Going through these one by one:

double r_squared (
       const std::vector<double>& avec,
       const std::vector<double>& bvec
   );

Does not call a function. It attempts to forward declare a r_squared function that is slightly different from the one in dlib/statistics.h. Compiles, but does not do anything at runtime. Not what you want to do.

x = r_squared (
        const std::vector<double>& avec,
        const std::vector<double>& bvec
    );

mixes function call and a function declaration syntax and is just plain incorrect. It doesn't do because, as OP has learned, it doesn't compile.

x = r_squared (
       &avec,
       &bvec
   );

calls r_squared with pointers to 2 vectors. This means the compiler goes looking for

template <typename T, typename alloc>
double r_squared (
    const std::vector<T,alloc>* a,
    const std::vector<T,alloc>* b
);

note the *s in place of the &s, and finds

template <typename T, typename alloc>
double r_squared (
    const std::vector<T,alloc>& a,
    const std::vector<T,alloc>& b
);

which doesn't match, so the compiler doesn't find r_squared.
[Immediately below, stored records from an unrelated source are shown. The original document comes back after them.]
Lemma checkMatcher_appends env selector bareSelector metricName trs hc lm problems :
  Appends id problems (checkMatcher env selector bareSelector metricName trs hc lm problems).
Proof.
  unfold checkMatcher. apply Appends_bind. intros r. destruct r as [trsLabel|e].
  - destruct (ranges trsLabel) as [|r rs].
    + apply Appends_ret, Ext_one. reflexivity.
    + destruct (matcherDisappearanceApplies trsLabel).
      * apply getMinAge_appends. intros minAge ps Hps. cbv beta iota zeta.
        destruct (negb (newest trsLabel <? until trsLabel - minAge)); apply Appends_ret; [exact Hps|].
        apply (Ext_trans _ (problems ++ ps)); [exact Hps | apply Ext_one; reflexivity].
      * destruct (1 <? length (r :: rs))%nat; apply Appends_ret; [apply Ext_one; reflexivity | apply Ext_refl].
  - apply Appends_ret, Ext_one, queryProblem_reporter.
Qed.

Lemma matcherLoop_appends env selector bareSelector metricName trs hc lms problems :
  Appends id problems (matcherLoop env selector bareSelector metricName trs hc lms problems).
Proof.
  revert problems. induction lms as [|lm lms IH]; intros problems; simpl.
  - apply Appends_ret, Ext_refl.
  - destruct (String.eqb (lm_Name lm) MetricName); [apply IH|].
    destruct (negb (MatchType_eqb (lm_Type lm) MatchEqual) && negb (MatchType_eqb (lm_Type lm) MatchRegexp));
      [apply IH|].
    apply Appends_bind. intros ignored. destruct ignored; [apply IH|].
    apply (Appends_chain id); [apply checkMatcher_appends|].
    intros ps Hps. eapply Appends_weaken; [exact Hps | apply IH].
Qed.

Lemma metricDisappearance_appends env selector bareSelector trs problems :
  Appends id problems (metricDisappearance env selector bareSelector trs problems).
Proof.
  unfold metricDisappearance. apply getMinAge_appends. intros minAge ps Hps. cbv beta iota zeta.
  destruct (negb (newest trs <? until trs - minAge)); apply Appends_ret; [exact Hps|].
  apply (Ext_trans _ (problems ++ ps)); [exact Hps | apply Ext_one; reflexivity].
Qed.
Not the r_squared you asked for at any rate.

Solution:

This has the smell of trying to learn C++ by blindly copying code without understanding what the code is doing, how, and why. Get a good book, read it, work through the examples, and learn C++. What OP is currently doing is wasting their time.

Then call the function without using the address-of operator on the parameters.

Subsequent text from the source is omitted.